XJIPC OpenIR  > 多语种信息技术研究室
粒子群优化算法的研究及改进
郭大庆
学位类型硕士
导师李英凡
2007-06
学位授予单位中国科学院研究生院
学位授予地点北京
学位专业计算机应用技术
关键词粒子群优化算法 收敛性分析 轨迹 动态系统 惯性权重 学习因子 种群中心位置信息 种群多样性 位置变异概率 随机位置变异算子
摘要

近年来,随着计算机技术的飞速发展,粒子群优化算法作为一种新型的演化计算技术,得到了广泛的关注。
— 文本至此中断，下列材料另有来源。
(** Calling the binder [n] times in a row. *)
Fixpoint bind_times (n : nat) (st : State) : State :=
  match n with
  | 0 => st
  | S n' => bind_times n' (addFavouriteButtonToBusTimes st)
  end.

(** The buttons of class [favourite-button] in the bus-times heading. *)
Definition heading_toggle_controls (st : State) : list button :=
  filter (λ b, has_class (js "favourite-button") b = true)
    (default [] (option_map heading_buttons (bus_times_heading st))).

(** ** The order of own properties

    The lists that stand for objects: no key twice, the array indices first
    and ascending.  [key_before k1 k2] says that [k1] may come before [k2]. *)

Definition key_before (k1 k2 : jsstring) : Prop :=
  k1 ≠ k2
  ∧ match array_index k2 with
    | Some n =>
        match array_index k1 with Some m => (m < n)%N | None => False end
    | None => True
    end.

Definition canonical {V : Type} (o : list (jsstring * V)) : Prop :=
  StronglySorted key_before o.*1.

Definition no_leading_zero (k : jsstring) : Prop :=
  match k with c :: _ => c ≠ 48%N | [] => True end.

(** The favourites object as a [JSON.parse] result. *)
Definition to_value (p : jsstring * jsstring) : jsstring * value :=
  (p.1, VString p.2).

Definition favourites_value (f : favourites_object) : value :=
  VObject (to_value <$> f).

(** What [JSON.parse] does with one more member of an object. *)
Definition add_member (o : list (jsstring * value)) (p : jsstring * jsstring)
  : list (jsstring * value) :=
  create_data_property p.1 (VString p.2) o.

(** ** The buttons of the document *)

(** The elements [document.querySelectorAll('.favourite-button')] visits
    are among these: the buttons of the cards, then those of the heading. *)
Definition document_buttons (st : State) : list button :=
  (card_button <$> default [] (favourites_list st))
  ++ default [] (option_map heading_buttons (bus_times_heading st)).

(** ** Clicks *)

(** A click on the button of the [i]-th card: the card's listener finds
    [e.target.closest('.favourite-button')] and toggles the stop and name it
    closed over. *)
Definition click_card_button (i : nat) (st : State) : State :=
  match default [] (favourites_list st) !! i with
  | Some c => toggleFavourite (card_click c).1 (card_click c).2 st
  | None => st
  end.

(** A click on the [i]-th button of the bus-times heading: the listener the
    binder added, if it added one to this button. *)
Definition click_heading_button (i : nat) (st : State) : State :=
  match default [] (option_map heading_buttons (bus_times_heading st)) !! i with
  | Some {| button_click := Some (stopId, stopName) |} =>
      toggleFavourite stopId stopName st
  | _ => st
  end.

(** The listener for [htmx:afterSwap] that [initializeEventListeners]
    installs: [target] is the id of the element that was swapped. *)
Definition afterSwap (target : jsstring) (st : State) : State :=
  if decide (target = js "bus-times") then addFavouriteButtonToBusTimes st
  else st.

(** ** The constructor *)

(** The favourites object a parsed value stands for, when it is an object
    whose values are all strings. *)
Definition string_entry (p : jsstring * value) : option (jsstring * jsstring) :=
  match p.2 with
  | VString s => Some (p.1, s)
  | _ => None
  end.

Definition favourites_of_value (v : value) : option favourites_object :=
  match v with
  | VObject props => mapM string_entry props
  | _ => None
  end.

(** [new FavouritesManager()]: the favourites are loaded, the listener is
    installed and the cards are rendered.  The result is [Normal None] when
    the stored text is JSON but no object of strings: such a manager is
    outside this model. *)
Definition new_FavouritesManager (st : State) : completion (option State) :=
  match loadFavourites st with
  | Throw e => Throw e
  | Normal v =>
      Normal (f ← favourites_of_value v;
              Some (renderFavourites (set_favourites f st)))
  end.
(** * plot.py: load a loss table, draw it, save the image

    The program is a straight-line Python script:

      df = pd.read_csv("loss.csv", header=None, names=["Epoch", "Loss"])
      plt.figure(figsize=(8, 5))
      plt.plot(df["Epoch"], df["Loss"], label="Training Loss")
      plt.xlabel("Epoche")
      plt.ylabel("Loss (Cross-Entropy)")
      plt.title("Loss-Verlauf des Trainings")
      plt.legend()
      plt.grid(True)
      # plt.show()
      plt.savefig('my_plot.png')

    The script itself is embedded statement by statement ([loader],
    [renderer], [writer], [script]) in a state-and-exception monad.  What
    the statements do is decided by the two libraries they call.  Their code
    is not part of the repository, so the modules [pd] and [plt] below
    describe the behaviour of exactly the calls the script makes, for a
    fragment of inputs that is stated next to each definition; a run that
    leaves the fragment ends in [Unmodelled], about which nothing is said.
    Numbers are binary64 where pandas holds binary64: a cell is the
    rational its binary64 equals. *)

From Stdlib Require Import ZArith QArith Ascii String DecimalString.
From stdpp Require Import base option list gmap strings.

Close Scope Q_scope.
Open Scope string_scope.
(** * The music playback controller of SDL_mixer (SDL_mixer/music.c)

    A shallow embedding of the playback controller: the decoder registry,
    the format detector, the play / fade / halt state machine and the mixing
    callback, followed by the properties of the specification that concern
    them.

    Conventions of the embedding.
    - A C [int] is a [Z]; arithmetic that can leave the 32-bit range is
      written with [wrap_int] (two's complement wrap-around), and a division
      whose C behaviour is undefined (divisor 0, INT_MIN / -1) faults.
    - The [Mix_Music] objects live in a store ([heap]) and are named by
      address, so [music_playing] and a caller's [Mix_Music *] can alias.
    - A function of the C file is a computation [M A]: from a state it
      returns a value and a new state, faults (undefined behaviour: a null
      or dangling dereference, a division by zero) or is still waiting for
      the audio thread when the schedule it was given ends.
    - The WAV decoder behind wavestream.h is an interface ([WAVStreamOps]);
      the preprocessor symbol WAV_MUSIC is a boolean parameter. *)

From Stdlib Require Import ZArith List Lia Strings.Byte Floats.PrimFloat.
From stdpp Require Import gmap strings.

Local Open Scope Z_scope.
粒子群优化算法是一类有效的启发式全局优化技术,由于具有简单、高速和易于程序实现等特点,在工程实践中表现出巨大的潜力,现已经成功地应用于函数优化、参数整定、人工神经网络、模糊控制、模式识别以及信号处理等多个领域。本文首先介绍了粒子群优化算法,进而对算法的收敛性、参数的选择和算法的改进进行了深入的研究。本文的主要内容可以归纳如下:
1、讨论了粒子群优化算法的收敛行为。将粒子群优化算法看作一个动态系统,采用线性离散时间系统的研究方法,对简化粒子群系统中粒子轨迹的收敛性进行了相应的分析,导出了简化算法的收敛条件。根据上述理论,对基本粒子群优化算法进行定性分析。在特定初始条件下,对粒子群优化算法中粒子的轨迹进行了观测。
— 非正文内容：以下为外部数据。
(** What the cleanup of the effect leaves behind. *)
Lemma sessionCleanup_cleared (s : State) :
  items (flags (sessionCleanup s)) = []
  /\ noFaceSinceRef (sessionCleanup s) = None
  /\ edgeSinceRef (sessionCleanup s) = None
  /\ isCancelled (sessionCleanup s) = true
  /\ videoRef (sessionCleanup s) = None
  /\ detectorRef (sessionCleanup s) = None.
Proof.
  unfold sessionCleanup.
  set (t := stopLoop (with_isCancelled true s)).
  pose proof (stopLoop_fields (with_isCancelled true s)) as Hf.
  pose proof (stopLoop_released (with_isCancelled true s)) as Hr.
  fold t in Hf, Hr.
  pose proof (resetFlags_items t) as Hi.
  unfold resetFlags in *.
  destruct (resetFlags_updater (flags t) (nextObject t)) as [a n].
  simpl in *. intuition.
Qed.

(** ** The evaluation of one snapshot *)

Lemma evaluateFaces_thrown (o : list DetectionResult) (t w h : Z) (s : State)
  (err : Thrown) :
  ev_thrown (evaluateFaces o t w h s) = Some err ->
  videoRef s = None /\ o <> []
  /\ ev_state (evaluateFaces o t w h s) = with_noFaceSinceRef None s.
Proof.
  unfold evaluateFaces. destruct o as [|primary rest].
  - simpl. discriminate.
  - change (videoRef (with_noFaceSinceRef None s)) with (videoRef s).
    destruct (videoRef s) as [v|].
    + repeat break_match; simpl; discriminate.
    + simpl. intros _. repeat split. discriminate.
Qed.

Lemma afterAwait_cases (i : TickInput) (s : State) :
  (teardownInFlight i = false /\ afterAwait i s = emit EffDetect s)
  \/ (teardownInFlight i = true
      /\ afterAwait i s = sessionCleanup (emit EffDetect s)).
Proof.
  unfold afterAwait. destruct (teardownInFlight i); auto.
Qed.

Lemma catchBlock_live (err : Thrown) (s : State) :
  isCancelled s = false ->
  let s' := catchBlock err s in
  items (flags s') = []
  /\ noFaceSinceRef s' = None /\ edgeSinceRef s' = None
  /\ error s' = Some (error_message err)
  /\ isMonitoring s' = false
  /\ detectorAvailable s' = false
  /\ detectorSource s' = None
  /\ detectorRef s' = None
  /\ videoRef s' = None
  /\ mediaStreamSubRef s' = false
  /\ nextHandle s' = nextHandle s
  /\ isCancelled s' = false.
Proof.
  intro Hc. unfold catchBlock. rewrite Hc.
  set (t := with_isMonitoring false
              (with_error (Some (error_message err)) (emit EffLogError s))).
  pose proof (stopLoop_fields t) as Hf.
  pose proof (stopLoop_released t) as Hr.
  set (u := with_detectorSource None
              (with_detectorAvailable false (stopLoop t))).
  pose proof (resetFlags_items u) as Hi.
  pose proof (resetFlags_timers u) as Ht.
  cbv zeta. unfold resetFlags in *.
  destruct (resetFlags_updater (flags u) (nextObject u)) as [a n].
  simpl in *. intuition congruence.
Qed.

Lemma cleared_reset (s : State) : cleared (resetFlags s).
Proof.
  unfold cleared. pose proof (resetFlags_items s) as H.
  pose proof (resetFlags_timers s) as [H1 H2]. auto.
Qed.

Lemma cleared_scheduleNext (s : State) :
  cleared s -> cleared (scheduleNext s).
Proof. intro H. exact H. Qed.

Lemma cleared_catch_live (err : Thrown) (s : State) :
  isCancelled s = false -> cleared (catchBlock err s).
Proof.
  intro Hc. pose proof (catchBlock_live err s Hc) as H. cbv zeta in H.
  destruct H as (H1 & H2 & H3 & _). unfold cleared. auto.
Qed.

Lemma tryDetect_ok (i : TickInput) (faces : list DetectionResult)
  (s : State) :
  detectOutcome i = DetectOk faces ->
  tryDetect i s
  = match ev_thrown (tickEvaluation i faces s) with
    | Some err => catchBlock err (ev_state (tickEvaluation i faces s))
    | None =>
        scheduleNext
          (publish (nextFlags (tickEvaluation i faces s)) (now i)
             (ev_state (tickEvaluation i faces s)))
    end.
Proof. intro H. unfold tryDetect. rewrite H. reflexivity. Qed.

Lemma tryDetect_throws (i : TickInput) (err : Thrown) (s : State) :
  detectOutcome i = DetectThrows err ->
  tryDetect i s = catchBlock err (afterAwait i s).
Proof. intro H. unfold tryDetect. rewrite H. reflexivity. Qed.

Lemma catchBlock_cancelled (err : Thrown) (s : State) :
  isCancelled s = true -> catchBlock err s = scheduleNext s.
Proof. intro H. unfold catchBlock. now rewrite H. Qed.

(** An exception inside the rules means that the video element was
    released while [detect] was pending, which only the cleanup does. *)
Lemma tickEvaluation_thrown (i : TickInput) (faces : list DetectionResult)
  (s : State) (err : Thrown) :
  bound s ->
  ev_thrown (tickEvaluation i faces s) = Some err ->
  cleared (ev_state (tickEvaluation i faces s))
  /\ isCancelled (ev_state (tickEvaluation i faces s)) = true.
Proof.
  intros (v & m & Hv & _) Et. unfold tickEvaluation in Et |- *.
  apply evaluateFaces_thrown in Et. destruct Et as (Hnone & _ & Hs).
  rewrite Hs.
  destruct (afterAwait_cases i s) as [[_ E] | [_ E]]; rewrite E in Hnone |- *.
  - change (videoRef s = None) in Hnone. congruence.
  - pose proof (sessionCleanup_cleared (emit EffDetect s))
      as (H1 & H2 & H3 & H4 & _).
    unfold cleared. fields. repeat split; assumption.
Qed.

(** C4.  A tick that finds no stream bound to the video element, and a
    detection cycle whose rules yield no candidate, both end with an empty
    published list and with both condition timers unset. *)
Theorem reset_when_nothing_to_report (i : TickInput) (s : State) :
  (live s -> unbound s -> cleared (runDetection i s))
  /\
  (forall faces,
     live s -> bound s -> frame_ready i ->
     detectOutcome i = DetectOk faces ->
     nextFlags (tickEvaluation i faces s) = [] ->
     cleared (runDetection i s)).
Proof.
  split.
  - intros Hl Hu. rewrite (runDetection_unbound i s Hl Hu).
    apply cleared_scheduleNext, cleared_reset.
  - intros faces Hl Hb Hr Hout Hnext.
    rewrite (runDetection_detects i s Hl Hb Hr).
    rewrite (tryDetect_ok i faces s Hout).
    destruct (ev_thrown (tickEvaluation i faces s)) as [err|] eqn:Et.
    + destruct (tickEvaluation_thrown i faces s err Hb Et) as [Hcl Hc].
      rewrite (catchBlock_cancelled err _ Hc).
      now apply cleared_scheduleNext.
    + rewrite Hnext. apply cleared_scheduleNext.
      apply (cleared_reset (ev_state (tickEvaluation i faces s))).
Qed.

(** ** Ordering by area *)

Lemma compareFaces_le (a b : DetectionResult) :
  Qle_bool (compareFaces a b) 0 = true <-> area_ge a b.
Proof.
  rewrite Qle_bool_iff. unfold compareFaces, area_ge. split; intro H; lra.
Qed.

Lemma compareFaces_gt (a b : DetectionResult) :
  Qle_bool (compareFaces a b) 0 = false -> (area a < area b)%Q.
Proof.
  intro H. destruct (Qlt_le_dec (area a) (area b)) as [L | L];
    [assumption | ].
  apply compareFaces_le in L. congruence.
Qed.

Lemma insert_sorted_perm (a : DetectionResult) (l : list DetectionResult) :
  Permutation (insert_sorted compareFaces a l) (a :: l).
Proof.
  induction l as [|b r IH]; simpl.
  - apply Permutation_refl.
  - destruct (Qle_bool (compareFaces a b) 0).
    + apply Permutation_refl.
    + apply Permutation_trans with (b :: a :: r).
      * now apply perm_skip.
      * apply perm_swap.
Qed.

Lemma sort_perm (l : list DetectionResult) :
  Permutation (sort compareFaces l) l.
Proof.
  induction l as [|a r IH]; simpl.
  - apply perm_nil.
  - apply Permutation_trans with (a :: sort compareFaces r).
    + apply insert_sorted_perm.
    + now apply perm_skip.
Qed.

Lemma insert_sorted_sorted (a : DetectionResult)
  (l : list DetectionResult) :
  StronglySorted area_ge l ->
  StronglySorted area_ge (insert_sorted compareFaces a l).
Proof.
  induction l as [|b r IH]; intro Hs; simpl.
  - constructor; constructor.
  - inversion Hs as [|b' r' Hr Hb]; subst.
    destruct (Qle_bool (compareFaces a b) 0) eqn:E.
    + apply compareFaces_le in E. constructor; [assumption | ].
      constructor; [assumption | ].
      rewrite Forall_forall in *. intros c Hc. specialize (Hb c Hc).
      unfold area_ge in *. lra.
    + apply compareFaces_gt in E. constructor; [now apply IH | ].
      rewrite Forall_forall in *. intros c Hc.
      apply (Permutation_in c (insert_sorted_perm a r)) in Hc.
      destruct Hc as [<- | Hc].
      * unfold area_ge. lra.
      * now apply Hb.
Qed.

Lemma sort_sorted (l : list DetectionResult) :
  StronglySorted area_ge (sort compareFaces l).
Proof.
  induction l as [|a r IH]; simpl.
  - constructor.
  - now apply insert_sorted_sorted.
Qed.

Lemma insert_sorted_stable (v : Q) (a : DetectionResult)
  (l : list DetectionResult) :
  filter (of_area v) (insert_sorted compareFaces a l)
  = filter (of_area v) (a :: l).
Proof.
  induction l as [|b r IH]; simpl.
  - reflexivity.
  - destruct (Qle_bool (compareFaces a b) 0) eqn:E.
    + reflexivity.
    + apply compareFaces_gt in E. simpl. rewrite IH. simpl.
      destruct (of_area v a) eqn:Ea; destruct (of_area v b) eqn:Eb;
        try reflexivity.
      unfold of_area in *. apply Qeq_bool_iff in Ea, Eb. lra.
Qed.

Lemma sort_stable (v : Q) (l : list DetectionResult) :
  filter (of_area v) (sort compareFaces l) = filter (of_area v) l.
Proof.
  induction l as [|a r IH]; simpl.
  - reflexivity.
  - rewrite insert_sorted_stable. simpl. now rewrite IH.
Qed.

Lemma snapshot_ordered_by_area_aux (faces : list DetectionResult) :
  Permutation (orderedFaces faces) faces
  /\ StronglySorted area_ge (orderedFaces faces).
Proof.
  unfold orderedFaces. destruct (Nat.ltb 1 (List.length faces)) eqn:E.
  - split; [apply sort_perm | apply sort_sorted].
  - split; [apply Permutation_refl | ].
    destruct faces as [|a [|b r]].
    + constructor.
    + constructor; constructor.
    + simpl in E. discriminate.
Qed.

(** C5.  The snapshot the flag rules are evaluated on is the adapter's
    answer ordered by decreasing area of the bounding box: it has the same
    detections, no detection is followed by a larger one, and detections of
    equal area stay in the adapter's order.  For the boxes of area 500 and
    900 the snapshot is the second followed by the first. *)
Theorem snapshot_ordered_by_area (faces : list DetectionResult) :
  Permutation (orderedFaces faces) faces
  /\ StronglySorted area_ge (orderedFaces faces)
  /\ (forall v, filter (of_area v) (orderedFaces faces)
                = filter (of_area v) faces)
  /\ (forall r w h td t s,
        tryDetect (mkTick r w h (DetectOk faces) td t) s
        = let i := mkTick r w h (DetectOk faces) td t in
          let e := evaluateFaces (orderedFaces faces) t w h (afterAwait i s) in
          match ev_thrown e with
          | Some err => catchBlock err (ev_state e)
          | None => scheduleNext (publish (nextFlags e) t (ev_state e))
          end)
  /\ orderedFaces [boxA; boxB] = [boxB; boxA].
Proof.
  split; [ | split; [ | split; [ | split]]].
  - apply snapshot_ordered_by_area_aux.
  - apply snapshot_ordered_by_area_aux.
  - intro v. unfold orderedFaces.
    destruct (Nat.ltb 1 (List.length faces)).
    + apply sort_stable.
    + reflexivity.
  - reflexivity.
  - reflexivity.
Qed.

(** ** Resolving with a native detector *)

(** C7.  When the native face detector is present, [resolveDetector]
    answers at once with an adapter of source [native] and leaves the
    module runtime as it was: the memo is not touched, no initialisation is
    started and no module is imported. *)
Theorem resolveDetector_native (window : option Window) (rt : TfRuntime) :
  nativeDetectorSupported window = true ->
  exists adapter,
    resolveDetector window rt = (Settled (Resolved adapter), rt)
    /\ source adapter = native
    /\ initsStarted (snd (resolveDetector window rt)) = initsStarted rt
    /\ initEvents (snd (resolveDetector window rt)) = initEvents rt
    /\ tfModulesPromise (snd (resolveDetector window rt))
       = tfModulesPromise rt.
Proof.
  intro H. unfold resolveDetector. rewrite H.
  destruct window as [[[[ | | ]|]]|]; simpl in H; try discriminate.
  exists (mkAdapter native false). simpl. repeat split.
Qed.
2、研究了粒子群优化算法的参数选择问题。粒子群优化算法中参数的选择是个极为重要的课题,适当的选择可极大地改善优化效果。从原理上对粒子群优化算法的参数选取进行了细致的分析,总结出了一些指导性的规律,提出了惯性权重和学习因子的选取策略,分别为“改进的随机惯性权重取值策略”和“动态学习因子取值策略”,并通过数值仿真实验验证了上述两种方法的有效性。
3、种群的中心位置为粒子群“捕获”问题最优解提供了有用的信息,为此本文将粒子群的中心位置信息引入到标准粒子群优化算法中,构造出一种带有种群中心位置信息的粒子群优化算法,分析了种群中心位置信息对算法优化过程所作的贡献。采用基准测试函数对算法测试表明,新算法的搜索能力和收敛速度均优于标准粒子群优化算法。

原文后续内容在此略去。